Mechanisms of destruction of Aspergillus fumigatus hyphae mediated by human monocytes.

Normal monocytes attached to and destroyed Aspergillus hyphae by morphologic and metabolic criteria. Inhibition by anaerobiosis, azide, cyanide, halide-free conditions, catalase, histidine, and tryptophan suggested mediation of hyphal damage primarily through the myeloperoxidase system. However, myeloperoxidase-independent oxidative or nonoxidative mechanisms appeared active in hyphal damage by monocytes from patients with myeloperoxidase deficiency or chronic granulomatous disease (CGD).
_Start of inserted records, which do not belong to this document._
(* ===== verification/Report.v ===== *)
(** * [src/examples/cpp_unwind_bench.rs]: timings and the printed table

    [f64] is the binary64 format of the Standard Library's [SpecFloat]; a number is
    printed with a fixed number of decimals, correctly rounded, ties to even. *)

From Stdlib Require Import Ascii String SpecFloat.
From stdpp Require Import strings.
From S2P Require Import Prelude.
From S2P Require Import Messages.
From S2P Require Import Process.
Local Open Scope string_scope.
Local Open Scope Z_scope.

(** ** [f64] *)
Abbreviation f64 := spec_float.

(** [as f64] of an unsigned integer: rounded to nearest. *)
Definition as_f64 (z : Z) : f64 := binary_normalize 53 1024 z 0 false.
Definition f64_div (x y : f64) : f64 := SFdiv 53 1024 x y.

(** ** [{:.d}] *)

(** The integer nearest to [num / den], ties to even. *)
Definition round_half_even (num den : Z) : Z :=
  let q := num / den in
  let r := num mod den in
  if 2 * r <? den then q
  else if den <? 2 * r then q + 1
  else if Z.even q then q else q + 1.

(** [m * 2^e] in units of the last decimal. *)
Definition scaled (d : nat) (m e : Z) : Z :=
  round_half_even (m * 2 ^ Z.max e 0 * 10 ^ Z.of_nat d) (2 ^ Z.max (- e) 0).

(** [d] decimals, in front of [rest]. *)
Fixpoint decimals (d : nat) (r : Z) (rest : string) : string :=
  match d with
  | O => rest
  | S d' => decimals d' (r / 10) (String (digit (r mod 10)) rest)
  end.
Definition fixed (d : nat) (q : Z) : string :=
  dec (q / 10 ^ Z.of_nat d) +:+
  match d with O => "" | S _ => "." +:+ decimals d (q mod 10 ^ Z.of_nat d) "" end.

Definition sign (s : bool) : string := if s then "-" else "".
Definition fmt_f64 (d : nat) (x : f64) : string :=
  match x with
  | S754_nan => "NaN"
  | S754_infinity s => sign s +:+ "inf"
  | S754_zero s => sign s +:+ fixed d 0
  | S754_finite s m e => sign s +:+ fixed d (scaled d (Z.pos m) e)
  end.

(** ** The report *)
Record Timing : Type := mkTiming {
  t_ns_per_unwind : f64;
  t_ns_per_frame : f64;
  t_frames_per_second : f64;
}.

Record BenchResult : Type := mkBenchResult {
  br_workload : string;
  br_frames : Z;
  br_iterations : Z;
  br_ns_per_unwind : f64;
  br_ns_per_frame : f64;
  br_frames_per_second : f64;
}.

(** The last lines of [time_unwind]. *)
Definition timing_of (elapsed iterations frames : Z) : Timing :=
  let ns_per_unwind := f64_div (as_f64 elapsed) (as_f64 iterations) in
  let ns_per_frame := f64_div ns_per_unwind (as_f64 frames) in
  let frames_per_second := f64_div (as_f64 1000000000) ns_per_frame in
  mkTiming ns_per_unwind ns_per_frame frames_per_second.

Definition newline : string := String (ascii_of_nat 10) "".
Definition markdown_row (result : BenchResult) : string :=
  "| " +:+ br_workload result +:+ " | " +:+ dec (br_frames result) +:+ " | " +:+
  dec (br_iterations result) +:+ " | " +:+ fmt_f64 2 (br_ns_per_unwind result) +:+ " | " +:+
  fmt_f64 2 (br_ns_per_frame result) +:+ " | " +:+ fmt_f64 0 (br_frames_per_second result) +:+ " |".
Definition markdown_head (cxx : string) (iterations : Z) : list string :=
  ["Generated with `" +:+ cxx +:+ "` and " +:+ dec iterations +:+
     " measured full-stack unwinds per workload." +:+ newline;
   "| workload | in-module frames | iterations | ns/full unwind | ns/frame | frames/s |";
   "| --- | ---: | ---: | ---: | ---: | ---: |"].

Section print.
Context {E : Type}.
Local Abbreviation PM := (SM (list Event) E).

Fixpoint println_all (lines : list string) : PM () :=
  match lines with
  | [] => mret ()
  | line :: lines' => _ ← println line; println_all lines'
  end.
Definition print_markdown (cxx : string) (iterations : Z) (results : list BenchResult) : PM () :=
  _ ← println_all (markdown_head cxx iterations);
  println_all (markdown_row <$> results).

Lemma println_all_eq lines tr : println_all lines tr = (Ok (), (tr ++ (Printed <$> lines))%list).
Proof.
  revert tr. induction lines as [|l lines IH]; intros tr; [by rewrite app_nil_r|].
  cbn [println_all fmap list_fmap]. unfold mbind, sm_bind. rewrite println_eq, IH.
  by rewrite <- (assoc_L (++)).
Qed.

Lemma print_markdown_eq cxx iterations results tr :
  print_markdown cxx iterations results tr =
  (Ok (), (tr ++ (Printed <$> (markdown_head cxx iterations ++ (markdown_row <$> results))))%list).
Proof.
  unfold print_markdown, mbind, sm_bind. rewrite !println_all_eq.
  by rewrite fmap_app, (assoc_L (++)).
Qed.
End print.

(** ** What is printed is the number *)

Lemma round_half_even_near num den :
  0 < den → Z.abs (2 * (round_half_even num den * den - num)) ≤ den.
Proof.
  intros Hd. unfold round_half_even. pose proof (Z.div_mod num den). pose proof (Z.mod_pos_bound num den).
  destruct (Z.ltb_spec (2 * (num mod den)) den), (Z.ltb_spec den (2 * (num mod den))),
    (Z.even (num / den)); nia.
Qed.

Lemma round_half_even_nonneg num den : 0 ≤ num → 0 < den → 0 ≤ round_half_even num den.
Proof.
  intros Hn Hd. pose proof (Z.div_pos num den Hn Hd). unfold round_half_even. repeat case_match; lia.
Qed.

(** A decimal number is read back, without its point. *)
Definition read_fixed (s : string) : Z :=
  let '(a, rest) := read_num 10 0 s in
  match rest with String "."%char s' => fst (read_num 10 a s') | _ => a end.

Lemma read_decimals d r a rest :
  0 ≤ r < 10 ^ Z.of_nat d →
  read_num 10 a (decimals d r rest) = read_num 10 (a * 10 ^ Z.of_nat d + r) rest.
Proof.
  revert r rest. induction d as [|d IH]; intros r rest Hr.
  { cbn [decimals]. f_equal. change (10 ^ Z.of_nat 0) with 1 in *. lia. }
  cbn [decimals]. rewrite Nat2Z.inj_succ, Z.pow_succ_r in Hr |- * by lia.
  pose proof (Z.mod_pos_bound r 10). pose proof (Z.div_mod r 10).
  rewrite IH by (split; [apply Z.div_pos; lia|apply Z.div_lt_upper_bound; lia]).
  cbn [read_num]. rewrite undigit_digit by lia. f_equal. lia.
Qed.

(** Every number below [10^64] is read back, so are all the numbers of the report. *)
Lemma read_dec z rest :
  0 ≤ z < 10 ^ 64 → stops 10 rest = true → read_num 10 0 (dec z +:+ rest) = (z, rest).
Proof.
  intros Hz Hr. unfold dec, show. rewrite show_go_app.
  destruct (read_show_go 10 ltac:(lia) 64 z 0 rest) as [k ->]; [exact Hz|].
  by rewrite Z.mul_0_l, read_num_stops.
Qed.

Lemma read_fixed_fixed d q : 0 ≤ q < 10 ^ 64 → read_fixed (fixed d q) = q.
Proof.
  intros Hq. unfold fixed, read_fixed.
  pose proof (Z.pow_pos_nonneg 10 (Z.of_nat d) ltac:(lia) ltac:(lia)) as Hp.
  pose proof (Z.div_mod q (10 ^ Z.of_nat d)). pose proof (Z.mod_pos_bound q (10 ^ Z.of_nat d)).
  assert (0 ≤ q / 10 ^ Z.of_nat d < 10 ^ 64) as Hi.
  { assert (0 < 10 ^ 64) as HN by (by apply Z.pow_pos_nonneg). revert Hq HN. generalize (10 ^ 64).
    intros N Hq HN. split; [apply Z.div_pos; lia|]. apply Z.div_lt_upper_bound; [lia|nia]. }
  destruct d as [|d].
  - rewrite read_dec by done. change (10 ^ Z.of_nat 0) with 1. by rewrite Z.div_1_r.
  - rewrite read_dec by done.
    change ("." +:+ decimals (S d) ?r "") with (String "."%char (decimals (S d) r "")).
    cbv iota. rewrite read_decimals by lia. cbn [read_num fst]. lia.
Qed.

(** The text of a finite number is the nearest decimal: twice the difference is at
    most one unit of its last digit. *)
Lemma fmt_f64_nearest d m e :
  let num := Z.pos m * 2 ^ Z.max e 0 * 10 ^ Z.of_nat d in
  let den := 2 ^ Z.max (- e) 0 in
  scaled d (Z.pos m) e < 10 ^ 64 →
  Z.abs (2 * (read_fixed (fmt_f64 d (S754_finite false m e)) * den - num)) ≤ den.
Proof.
  cbv zeta. intros Hs. change (fmt_f64 d (S754_finite false m e)) with (fixed d (scaled d (Z.pos m) e)).
  assert (0 < 2 ^ Z.max (- e) 0) as Hden by (apply Z.pow_pos_nonneg; lia).
  rewrite read_fixed_fixed.
  - by apply round_half_even_near.
  - split; [|done]. apply round_half_even_nonneg; [|done].
    pose proof (Z.pow_pos_nonneg 2 (Z.max e 0)). pose proof (Z.pow_pos_nonneg 10 (Z.of_nat d)). nia.
Qed.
Moreover, hyphae were damaged by lysates and granule-enriched fractions of monocytes from patients with CGD, whereas comparable fractions of normal monocytes were active only with added halide and H2O2. Hyphal damage by both whole monocytes and granule-enriched fractions from patients with CGD was inhibited by polyanions, a result suggesting that cationic proteins may be involved. Hyphal damage by normal monocytes or monocytes from patients with CGD was inhibited by cells that lacked antihyphal activity (chlorpromazine-treated normal neutrophils or neutrophils from patients with CGD, respectively). This effect may predispose patients with CGD to chronic, invasive aspergillosis.